What is needed — All that should come back is the lines of the data below from the one containing "Times are nanoseconds" to the one containing "Definition translateAdapterError (e", inclusive, exactly as they stand.

[Source material — start]

(* ===== verification/MongoAdapters.v ===== *)
(** Deployments, configurations and executions in MongoDB:
    [internal/database/mongodb/adapters.go], over [MongoRepository].

    Times are nanoseconds since the epoch; JSON is a parameter. *)

From Stdlib Require Import ZArith Lia Ascii.
From stdpp Require Import base strings list sets.
From S2P Require Import Prelude GoStrings MongoQuery QueryAst MongoWhere Models MongoRepository.

#[local] Open Scope string_scope.
#[local] Open Scope list_scope.

Section Adapters.
Variables (ObjectID : Type) (ObjectIDFromHex : string -> option ObjectID) (Hex : ObjectID -> string).
Local Abbreviation bval := (MongoQuery.bval ObjectID other).
Local Abbreviation M := (list (string * bval)).
Variables (Sprint : bval -> string) (Db : Type) (driver : Driver ObjectID Db).
Local Abbreviation Repo := (Repository Db).
(** [json.Unmarshal] into an [interface{}], and [json.Marshal]. *)
Variables (Unmarshal : string -> option bval) (Marshal : bval -> option string).

Definition translateAdapterError (e : RepoError) : RepoError := match e with ErrNotFound => ErrNotFound | e => e end.
Definition time (t : Z) : bval := BOther (OTime t).
(** An entry for a value that is there. *)
Definition optional {A} (k : string) (f : A -> bval) (v : option A) : M := match v with Some a => [(k, f a)] | None => [] end.
Definition given (s : string) : option string := if String.eqb s "" then None else Some s.
Definition json_entry (k s : string) : M :=
  if String.eqb s "" then [] else match Unmarshal s with Some data => [(k, data)] | None => [] end.

(** ** Reading documents *)
Definition text_at (doc : M) (field : string) : string := match mget field doc with Some (BStr s) => s | _ => "" end.
Definition extractDocID (doc : M) : string := match mget "_id" doc with Some (BOid v) => Hex v | Some (BStr v) => v | _ => "" end.
Definition extractDocTimePtr (doc : M) (field : string) : option Z :=
  match mget field doc with
  | Some (BOther (OTime v)) => Some v
  | Some (BOther (ODateTime ms)) => Some (ms * Millisecond)%Z
  | _ => None
  end.
Definition extractDocTime (doc : M) (field : string) : Z := default zero_time (extractDocTimePtr doc field).
Definition documentToDeployment (doc : M) : Deployment :=
  mkDeployment (extractDocID doc) (text_at doc "name") (match mget "configId" doc with Some (BStr s) => given s | _ => None end) (text_at doc "status")
    (extractDocTime doc "createdAt") (extractDocTime doc "updatedAt").
Definition json_at (doc : M) (field : string) : string :=
  match mget field doc with Some BNull | None => "" | Some v => default "" (Marshal v) end.
Definition documentToConfig (doc : M) : Config :=
  mkConfig (extractDocID doc) (text_at doc "name") (text_at doc "content") (json_at doc "astJson") (json_at doc "validationErrors") (extractDocTime doc "createdAt").
Definition exit_code (doc : M) : option Z :=
  match mget "exitCode" doc with
  | Some (BOther (OInt32 v)) => Some v
  | Some (BOther (OInt64 v)) | Some (BInt v) => Some (wrap32 v)
  | _ => None
  end.
Definition documentToExecution (doc : M) : Execution :=
  mkExecution (extractDocID doc) (text_at doc "deploymentId") (text_at doc "command") (match mget "output" doc with Some (BStr s) => Some s | _ => None end)
    (exit_code doc) (extractDocTime doc "startedAt") (extractDocTimePtr doc "completedAt").

(** ** What the three adapters do alike *)
Local Abbreviation insert := (InsertOne ObjectID Hex Sprint Db driver).
Local Abbreviation find_id := (FindByID ObjectID ObjectIDFromHex Db driver).
Local Abbreviation update_one := (UpdateOne ObjectID ObjectIDFromHex Db driver).
Definition get {D A} (conv : D -> A) (found : result RepoError D) : result RepoError A :=
  match found with Ok doc => Ok (conv doc) | Err e => Err (translateAdapterError e) end.
(** The repository, the identifier that the model has then, and the answer. *)
Definition create (now : Z) (new : ObjectID) (r : Repo) (id : string) (doc : M) : Repo * string * result RepoError unit :=
  match insert now new r doc with
  | (r, Ok given_id) => (r, if String.eqb id "" then given_id else id, Ok tt)
  | (r, Err e) => (r, id, Err (translateAdapterError e))
  end.
Definition list_all {A} (conv : M -> A) (r : Repo) (filter : M) (by_ : string) (limit offset : Z) : result RepoError (list A) :=
  get (map conv) (Find ObjectID ObjectIDFromHex Db driver r filter (Some (mkFindOptions _ [(by_, (-1)%Z)] limit offset None))).
Definition counted (res : Repo * result RepoError Z) : Repo * result RepoError unit :=
  match res with
  | (r, Ok n) => (r, if (n =? 0)%Z then Err ErrNotFound else Ok tt)
  | (r, Err e) => (r, Err (translateAdapterError e))
  end.
Definition update (now : Z) (r : Repo) (id : string) (set_ : M) : Repo * result RepoError unit :=
  counted (update_one now r [("_id", BStr id)] [("$set", BDoc set_)]).
Definition Delete (r : Repo) (id : string) : Repo * result RepoError unit := counted (DeleteOne ObjectID ObjectIDFromHex Db driver r [("_id", BStr id)]).
Definition id_entry (id : string) : M := optional "_id" BStr (given id).

(** ** Deployments *)
Definition deployment_doc (d : Deployment) : M :=
  [("name", BStr (d_Name d)); ("status", BStr (d_Status d)); ("createdAt", time (d_CreatedAt d)); ("updatedAt", time (d_UpdatedAt d))] ++
  optional "configId" BStr (d_ConfigID d) ++ id_entry (d_ID d).
Definition Deployment_Create (now : Z) (new : ObjectID) (r : Repo) (d : Deployment) : Repo * Deployment * result RepoError unit :=
  let '(r, id, res) := create now new r (d_ID d) (deployment_doc d) in (r, deployment_id id d, res).
Definition Deployment_GetByID (r : Repo) (id : string) : result RepoError Deployment := get documentToDeployment (find_id r id).
Definition Deployment_GetByName (r : Repo) (name : string) : result RepoError Deployment :=
  get documentToDeployment (FindOne ObjectID ObjectIDFromHex Db driver r [("name", BStr name)]).
Definition Deployment_List (r : Repo) (limit offset : Z) : result RepoError (list Deployment) := list_all documentToDeployment r [] "createdAt" limit offset.
(** The clock is read twice. *)
Definition Deployment_Update (now later : Z) (r : Repo) (d : Deployment) : Repo * Deployment * result RepoError unit :=
  let d := mkDeployment (d_ID d) (d_Name d) (d_ConfigID d) (d_Status d) (d_CreatedAt d) now in
  let '(r, res) := update later r (d_ID d)
    [("name", BStr (d_Name d)); ("status", BStr (d_Status d)); ("updatedAt", time (d_UpdatedAt d)); ("configId", match d_ConfigID d with Some s => BStr s | None => BNull end)] in
  (r, d, res).

(** ** Configurations *)
Definition config_doc (c : Config) : M :=
  [("name", BStr (c_Name c)); ("content", BStr (c_Content c)); ("createdAt", time (c_CreatedAt c))] ++ id_entry (c_ID c) ++
  json_entry "astJson" (c_ASTJSON c) ++ json_entry "validationErrors" (c_ValidationErrors c).
Definition Config_Create (now : Z) (new : ObjectID) (r : Repo) (c : Config) : Repo * Config * result RepoError unit :=
  let '(r, id, res) := create now new r (c_ID c) (config_doc c) in (r, config_id id c, res).
Definition Config_GetByID (r : Repo) (id : string) : result RepoError Config := get documentToConfig (find_id r id).
Definition Config_GetByName (r : Repo) (name : string) : result RepoError Config :=
  get documentToConfig (FindOne ObjectID ObjectIDFromHex Db driver r [("name", BStr name)]).
Definition Config_List (r : Repo) (limit offset : Z) : result RepoError (list Config) := list_all documentToConfig r [] "createdAt" limit offset.
Definition Config_Update (now : Z) (r : Repo) (c : Config) : Repo * result RepoError unit :=
  update now r (c_ID c) ([("name", BStr (c_Name c)); ("content", BStr (c_Content c))] ++ json_entry "astJson" (c_ASTJSON c) ++ json_entry "validationErrors" (c_ValidationErrors c)).

(** ** Executions *)
Definition completion (e : Execution) : M :=
  optional "output" BStr (e_Output e) ++ optional "exitCode" (fun z => BOther (OInt32 z)) (e_ExitCode e) ++ optional "completedAt" time (e_CompletedAt e).
Definition execution_doc (e : Execution) : M :=
  [("deploymentId", BStr (e_DeploymentID e)); ("command", BStr (e_Command e)); ("startedAt", time (e_StartedAt e))] ++ id_entry (e_ID e) ++ completion e.
Definition Execution_Create (now : Z) (new : ObjectID) (r : Repo) (e : Execution) : Repo * Execution * result RepoError unit :=
  let '(r, id, res) := create now new r (e_ID e) (execution_doc e) in (r, execution_id id e, res).
Definition Execution_GetByID (r : Repo) (id : string) : result RepoError Execution := get documentToExecution (find_id r id).
Definition Execution_List (r : Repo) (limit offset : Z) : result RepoError (list Execution) := list_all documentToExecution r [] "startedAt" limit offset.
Definition ListByDeployment (r : Repo) (deploymentID : string) (limit offset : Z) : result RepoError (list Execution) :=
  list_all documentToExecution r [("deploymentId", BStr deploymentID)] "startedAt" limit offset.
Definition Execution_Update (now : Z) (r : Repo) (e : Execution) : Repo * result RepoError unit := update now r (e_ID e) (completion e).
End Adapters.

(** * What is created is found *)
(** What the documentation of the server says of collections: documents are kept
    in some order and told apart by their identifiers, and times are kept in
    milliseconds. *)
Section Store.
Context (ObjectID : Type) (ObjectIDFromHex : string -> option ObjectID) (Hex : ObjectID -> string).
Local Abbreviation bval := (MongoQuery.bval ObjectID other).
Local Abbreviation M := (list (string * bval)).
Context (Sprint : bval -> string) (Db : Type) (driver : Driver ObjectID Db).
Context (docs : Db -> list M) (answers : M -> string -> string -> bval -> string -> bool) (stored : bval -> bval).
Local Abbreviation sat := (MongoRepository.sat ObjectID answers).
Definition store (doc : M) : M := map (fun e => (e.1, stored e.2)) doc.
Definition set_all (m doc : M) : M := foldl (fun d e => mset e.1 (stored e.2) d) doc m.
Definition first_match (f : M) (pre : list M) (d : M) : Prop := Forall (fun x => sat f x = false) pre /\ sat f d = true.
Record Documented : Prop := {
  l_find d f : d_FindOne _ _ driver d f = match List.find (sat f) (docs d) with Some doc => Ok doc | None => Err NoDocuments end;
  l_insert d doc v : match v with BStr _ | BOid _ => True | _ => False end -> mget "_id" doc = Some v -> Forall (fun x => mget "_id" x <> Some v) (docs d) ->
    exists d', d_InsertOne _ _ driver d doc = (d', Ok v) /\ docs d' = docs d ++ [store doc];
  l_update d f m pre doc suf : docs d = pre ++ doc :: suf -> first_match f pre doc ->
    exists d' n, d_UpdateOne _ _ driver d f [("$set", BDoc m)] = (d', Ok n) /\ docs d' = pre ++ set_all m doc :: suf /\ (set_all m doc <> doc -> n = 1%Z);
  l_delete d f pre doc suf : docs d = pre ++ doc :: suf -> first_match f pre doc ->
    exists d', d_DeleteOne _ _ driver d f = (d', Ok 1%Z) /\ docs d' = pre ++ suf;
  l_delete_none d f : Forall (fun x => sat f x = false) (docs d) -> exists d', d_DeleteOne _ _ driver d f = (d', Ok 0%Z) /\ docs d' = docs d;
  l_id doc v : match v with BStr _ | BOid _ => True | _ => False end -> answers doc "_id" "$eq" v "" = true <-> mget "_id" doc = Some v;
  l_text s : stored (BStr s) = BStr s;
  l_oid o : stored (BOid o) = BOid o;
  l_null : stored BNull = BNull;
  l_int z : stored (BOther (OInt32 z)) = BOther (OInt32 z);
  l_time t : stored (BOther (OTime t)) = BOther (ODateTime (t / Millisecond))
}.
Hypothesis Hdoc : Documented.
Hypothesis Hhex : forall o, ObjectIDFromHex (Hex o) = Some o.

(** The identifier that a text stands for. *)
Definition key (id : string) : bval := oid_value ObjectID other ObjectIDFromHex "_id" (BStr id).
Local Abbreviation find_id := (FindByID ObjectID ObjectIDFromHex Db driver).
Implicit Types r : Repository Db.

[Source material — finish]

Task answer —
    Times are nanoseconds since the epoch; JSON is a parameter. *)

From Stdlib Require Import ZArith Lia Ascii.
From stdpp Require Import base strings list sets.
From S2P Require Import Prelude GoStrings MongoQuery QueryAst MongoWhere Models MongoRepository.

#[local] Open Scope string_scope.
#[local] Open Scope list_scope.

Section Adapters.
Variables (ObjectID : Type) (ObjectIDFromHex : string -> option ObjectID) (Hex : ObjectID -> string).
Local Abbreviation bval := (MongoQuery.bval ObjectID other).
Local Abbreviation M := (list (string * bval)).
Variables (Sprint : bval -> string) (Db : Type) (driver : Driver ObjectID Db).
Local Abbreviation Repo := (Repository Db).
(** [json.Unmarshal] into an [interface{}], and [json.Marshal]. *)
Variables (Unmarshal : string -> option bval) (Marshal : bval -> option string).

Definition translateAdapterError (e : RepoError) : RepoError := match e with ErrNotFound => ErrNotFound | e => e end.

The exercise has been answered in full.